▸ **Exercise**: Tell me how many lines in the data include "full", and keep the reply to that number.

▸ **Dataset entries**:
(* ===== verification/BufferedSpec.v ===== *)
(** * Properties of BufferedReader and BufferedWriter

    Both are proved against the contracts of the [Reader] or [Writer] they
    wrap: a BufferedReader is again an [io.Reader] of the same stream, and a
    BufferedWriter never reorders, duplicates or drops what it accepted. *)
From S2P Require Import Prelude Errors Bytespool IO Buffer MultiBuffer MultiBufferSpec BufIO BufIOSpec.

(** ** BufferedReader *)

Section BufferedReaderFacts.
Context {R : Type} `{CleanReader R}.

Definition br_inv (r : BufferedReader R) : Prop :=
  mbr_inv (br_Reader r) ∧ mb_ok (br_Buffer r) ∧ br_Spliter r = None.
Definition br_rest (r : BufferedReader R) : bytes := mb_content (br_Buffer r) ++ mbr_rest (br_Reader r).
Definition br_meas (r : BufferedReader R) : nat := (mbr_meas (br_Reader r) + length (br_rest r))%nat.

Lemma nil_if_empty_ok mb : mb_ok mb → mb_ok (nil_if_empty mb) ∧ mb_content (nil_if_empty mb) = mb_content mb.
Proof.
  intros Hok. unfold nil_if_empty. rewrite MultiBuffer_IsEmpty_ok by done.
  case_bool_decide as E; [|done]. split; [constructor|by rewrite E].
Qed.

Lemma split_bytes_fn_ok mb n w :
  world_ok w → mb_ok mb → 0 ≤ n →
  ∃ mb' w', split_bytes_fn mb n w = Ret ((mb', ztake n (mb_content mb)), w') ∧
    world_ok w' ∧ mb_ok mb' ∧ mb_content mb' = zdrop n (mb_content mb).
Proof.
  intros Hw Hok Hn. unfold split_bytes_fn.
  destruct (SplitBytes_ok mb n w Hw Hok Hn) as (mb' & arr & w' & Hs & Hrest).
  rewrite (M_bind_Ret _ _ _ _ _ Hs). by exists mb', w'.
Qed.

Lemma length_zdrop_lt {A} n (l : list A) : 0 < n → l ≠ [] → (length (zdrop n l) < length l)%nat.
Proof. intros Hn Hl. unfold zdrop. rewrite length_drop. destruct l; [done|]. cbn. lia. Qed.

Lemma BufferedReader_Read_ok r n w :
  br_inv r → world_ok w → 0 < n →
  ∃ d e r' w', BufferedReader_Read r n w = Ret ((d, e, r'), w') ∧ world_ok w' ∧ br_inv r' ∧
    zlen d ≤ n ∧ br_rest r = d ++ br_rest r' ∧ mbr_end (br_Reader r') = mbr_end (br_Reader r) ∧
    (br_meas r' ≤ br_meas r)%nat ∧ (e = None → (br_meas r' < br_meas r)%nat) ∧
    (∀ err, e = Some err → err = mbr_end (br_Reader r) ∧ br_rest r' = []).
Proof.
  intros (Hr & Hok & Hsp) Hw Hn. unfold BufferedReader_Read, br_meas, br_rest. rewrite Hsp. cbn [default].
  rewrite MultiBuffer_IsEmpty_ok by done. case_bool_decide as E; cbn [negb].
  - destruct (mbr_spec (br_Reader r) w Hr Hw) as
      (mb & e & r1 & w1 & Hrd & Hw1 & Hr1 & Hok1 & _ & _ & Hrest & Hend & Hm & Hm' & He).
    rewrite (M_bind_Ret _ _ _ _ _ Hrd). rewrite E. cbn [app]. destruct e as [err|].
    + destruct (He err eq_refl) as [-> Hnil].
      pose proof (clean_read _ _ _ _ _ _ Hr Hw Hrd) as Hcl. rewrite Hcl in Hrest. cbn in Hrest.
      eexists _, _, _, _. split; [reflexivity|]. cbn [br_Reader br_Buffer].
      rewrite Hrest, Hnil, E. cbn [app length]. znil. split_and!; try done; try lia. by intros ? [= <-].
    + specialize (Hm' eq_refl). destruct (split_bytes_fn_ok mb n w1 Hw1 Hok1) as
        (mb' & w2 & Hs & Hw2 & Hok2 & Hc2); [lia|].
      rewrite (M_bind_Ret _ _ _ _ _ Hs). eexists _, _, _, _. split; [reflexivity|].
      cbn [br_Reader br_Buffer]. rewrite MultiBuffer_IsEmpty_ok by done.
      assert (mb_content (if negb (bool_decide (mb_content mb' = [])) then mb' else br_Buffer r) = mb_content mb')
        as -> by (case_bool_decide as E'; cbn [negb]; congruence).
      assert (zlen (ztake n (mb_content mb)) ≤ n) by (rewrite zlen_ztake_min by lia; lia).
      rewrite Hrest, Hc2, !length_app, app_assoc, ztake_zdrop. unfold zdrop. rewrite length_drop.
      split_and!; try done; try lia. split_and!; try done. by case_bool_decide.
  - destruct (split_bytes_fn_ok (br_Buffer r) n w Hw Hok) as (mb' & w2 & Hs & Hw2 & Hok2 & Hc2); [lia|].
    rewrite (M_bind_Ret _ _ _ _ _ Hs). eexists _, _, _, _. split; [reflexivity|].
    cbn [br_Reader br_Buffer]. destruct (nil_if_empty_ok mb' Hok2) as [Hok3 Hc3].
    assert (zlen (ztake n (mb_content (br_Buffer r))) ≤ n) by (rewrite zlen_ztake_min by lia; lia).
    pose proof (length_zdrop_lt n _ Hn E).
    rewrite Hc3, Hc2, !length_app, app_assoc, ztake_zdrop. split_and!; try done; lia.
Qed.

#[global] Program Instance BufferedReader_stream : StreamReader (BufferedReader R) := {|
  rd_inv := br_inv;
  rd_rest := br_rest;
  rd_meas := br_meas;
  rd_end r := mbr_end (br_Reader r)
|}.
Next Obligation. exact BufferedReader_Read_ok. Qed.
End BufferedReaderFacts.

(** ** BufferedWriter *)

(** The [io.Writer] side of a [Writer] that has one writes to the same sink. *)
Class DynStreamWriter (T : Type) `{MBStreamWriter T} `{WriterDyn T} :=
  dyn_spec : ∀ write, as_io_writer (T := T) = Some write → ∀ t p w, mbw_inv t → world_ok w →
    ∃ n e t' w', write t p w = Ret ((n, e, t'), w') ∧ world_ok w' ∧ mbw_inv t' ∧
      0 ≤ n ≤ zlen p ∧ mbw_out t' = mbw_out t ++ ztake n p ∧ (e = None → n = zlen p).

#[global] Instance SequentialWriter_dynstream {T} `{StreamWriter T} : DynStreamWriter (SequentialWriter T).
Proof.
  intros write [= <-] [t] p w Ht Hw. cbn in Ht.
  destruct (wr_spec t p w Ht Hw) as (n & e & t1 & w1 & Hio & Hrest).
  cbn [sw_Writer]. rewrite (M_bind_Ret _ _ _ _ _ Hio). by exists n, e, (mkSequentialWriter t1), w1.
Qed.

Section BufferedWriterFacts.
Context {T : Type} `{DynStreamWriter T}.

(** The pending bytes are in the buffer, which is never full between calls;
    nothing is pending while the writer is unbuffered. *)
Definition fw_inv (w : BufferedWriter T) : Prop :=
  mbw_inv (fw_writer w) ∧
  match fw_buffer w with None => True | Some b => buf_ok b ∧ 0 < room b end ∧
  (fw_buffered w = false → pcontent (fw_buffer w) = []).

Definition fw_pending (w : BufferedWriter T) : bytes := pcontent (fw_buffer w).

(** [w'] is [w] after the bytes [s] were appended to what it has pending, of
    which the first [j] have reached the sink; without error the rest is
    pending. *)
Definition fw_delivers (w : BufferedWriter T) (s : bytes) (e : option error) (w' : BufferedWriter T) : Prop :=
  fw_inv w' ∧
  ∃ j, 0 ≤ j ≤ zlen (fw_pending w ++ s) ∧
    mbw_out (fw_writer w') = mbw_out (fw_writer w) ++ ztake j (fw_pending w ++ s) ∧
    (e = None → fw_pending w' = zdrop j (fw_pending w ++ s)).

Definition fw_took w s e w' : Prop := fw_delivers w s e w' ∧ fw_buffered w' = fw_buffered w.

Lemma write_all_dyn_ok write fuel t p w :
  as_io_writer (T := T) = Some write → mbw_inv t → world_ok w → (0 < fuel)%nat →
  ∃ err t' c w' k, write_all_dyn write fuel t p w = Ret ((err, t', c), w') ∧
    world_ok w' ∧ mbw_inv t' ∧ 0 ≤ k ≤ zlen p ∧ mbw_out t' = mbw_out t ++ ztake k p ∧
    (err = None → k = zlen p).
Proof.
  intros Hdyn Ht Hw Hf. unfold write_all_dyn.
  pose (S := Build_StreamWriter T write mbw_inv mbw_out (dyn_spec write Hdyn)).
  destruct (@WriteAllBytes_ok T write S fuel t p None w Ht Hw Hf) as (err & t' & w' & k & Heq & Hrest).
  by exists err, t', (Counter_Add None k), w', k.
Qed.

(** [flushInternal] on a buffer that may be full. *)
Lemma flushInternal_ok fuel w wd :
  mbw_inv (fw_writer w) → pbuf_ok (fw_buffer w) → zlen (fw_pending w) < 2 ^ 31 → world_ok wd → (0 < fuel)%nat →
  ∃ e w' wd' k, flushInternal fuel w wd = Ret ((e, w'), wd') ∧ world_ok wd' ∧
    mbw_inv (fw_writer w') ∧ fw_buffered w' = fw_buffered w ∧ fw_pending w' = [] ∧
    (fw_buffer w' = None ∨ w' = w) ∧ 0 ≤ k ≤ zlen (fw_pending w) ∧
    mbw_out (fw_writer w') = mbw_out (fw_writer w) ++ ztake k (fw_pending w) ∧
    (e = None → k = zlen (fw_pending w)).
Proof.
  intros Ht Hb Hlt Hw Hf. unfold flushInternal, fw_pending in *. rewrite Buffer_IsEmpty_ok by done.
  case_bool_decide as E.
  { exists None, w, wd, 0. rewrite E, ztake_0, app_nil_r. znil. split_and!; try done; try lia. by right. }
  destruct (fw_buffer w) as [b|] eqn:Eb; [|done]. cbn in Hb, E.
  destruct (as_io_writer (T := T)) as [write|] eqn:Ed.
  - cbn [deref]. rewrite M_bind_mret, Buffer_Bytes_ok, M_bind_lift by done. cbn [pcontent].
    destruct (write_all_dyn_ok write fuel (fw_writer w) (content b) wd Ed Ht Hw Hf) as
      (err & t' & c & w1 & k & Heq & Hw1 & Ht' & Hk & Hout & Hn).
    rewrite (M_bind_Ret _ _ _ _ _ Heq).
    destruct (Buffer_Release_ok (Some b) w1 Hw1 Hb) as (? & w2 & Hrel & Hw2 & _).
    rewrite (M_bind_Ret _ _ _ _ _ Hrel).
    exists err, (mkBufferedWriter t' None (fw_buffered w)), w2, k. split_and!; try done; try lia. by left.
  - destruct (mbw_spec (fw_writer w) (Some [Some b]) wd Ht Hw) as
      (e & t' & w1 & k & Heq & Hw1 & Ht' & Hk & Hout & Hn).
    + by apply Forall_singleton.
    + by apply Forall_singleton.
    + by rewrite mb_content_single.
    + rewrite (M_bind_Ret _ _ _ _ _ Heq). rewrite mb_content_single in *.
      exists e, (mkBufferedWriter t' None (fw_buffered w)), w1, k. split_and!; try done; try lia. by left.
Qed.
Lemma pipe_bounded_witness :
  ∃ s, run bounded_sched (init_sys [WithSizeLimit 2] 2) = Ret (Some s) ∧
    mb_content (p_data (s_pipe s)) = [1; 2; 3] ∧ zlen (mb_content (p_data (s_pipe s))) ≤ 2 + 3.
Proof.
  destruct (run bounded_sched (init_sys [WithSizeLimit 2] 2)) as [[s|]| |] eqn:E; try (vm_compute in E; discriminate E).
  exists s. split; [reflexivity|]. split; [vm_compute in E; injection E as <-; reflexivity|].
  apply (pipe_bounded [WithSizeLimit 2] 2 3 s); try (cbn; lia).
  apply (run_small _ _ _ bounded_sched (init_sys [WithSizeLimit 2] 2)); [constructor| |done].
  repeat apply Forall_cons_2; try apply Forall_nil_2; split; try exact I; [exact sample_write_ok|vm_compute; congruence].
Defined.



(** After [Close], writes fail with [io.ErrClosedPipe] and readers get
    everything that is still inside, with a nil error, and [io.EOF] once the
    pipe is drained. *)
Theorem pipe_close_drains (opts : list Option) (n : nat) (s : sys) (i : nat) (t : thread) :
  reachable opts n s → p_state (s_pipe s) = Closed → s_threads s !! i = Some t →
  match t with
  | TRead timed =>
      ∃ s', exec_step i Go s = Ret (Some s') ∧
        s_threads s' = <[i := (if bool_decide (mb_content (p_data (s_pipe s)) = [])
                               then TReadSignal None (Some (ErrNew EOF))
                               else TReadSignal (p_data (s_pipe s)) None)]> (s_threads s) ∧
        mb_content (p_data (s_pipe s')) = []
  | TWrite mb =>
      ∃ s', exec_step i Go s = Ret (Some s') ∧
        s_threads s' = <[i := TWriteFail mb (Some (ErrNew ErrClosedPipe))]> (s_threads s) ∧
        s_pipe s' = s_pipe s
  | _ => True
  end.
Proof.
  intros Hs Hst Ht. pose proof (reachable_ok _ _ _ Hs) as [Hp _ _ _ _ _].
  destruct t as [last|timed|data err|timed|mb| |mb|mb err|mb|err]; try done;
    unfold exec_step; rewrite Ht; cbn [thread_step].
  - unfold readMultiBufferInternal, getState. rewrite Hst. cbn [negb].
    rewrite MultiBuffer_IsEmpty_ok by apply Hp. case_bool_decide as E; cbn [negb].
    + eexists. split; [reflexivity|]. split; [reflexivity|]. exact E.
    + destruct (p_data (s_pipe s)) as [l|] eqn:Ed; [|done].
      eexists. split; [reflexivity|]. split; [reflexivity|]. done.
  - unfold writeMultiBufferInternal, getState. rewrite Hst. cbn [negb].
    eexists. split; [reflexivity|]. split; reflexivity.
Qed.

▸ **Exercise solution**: 2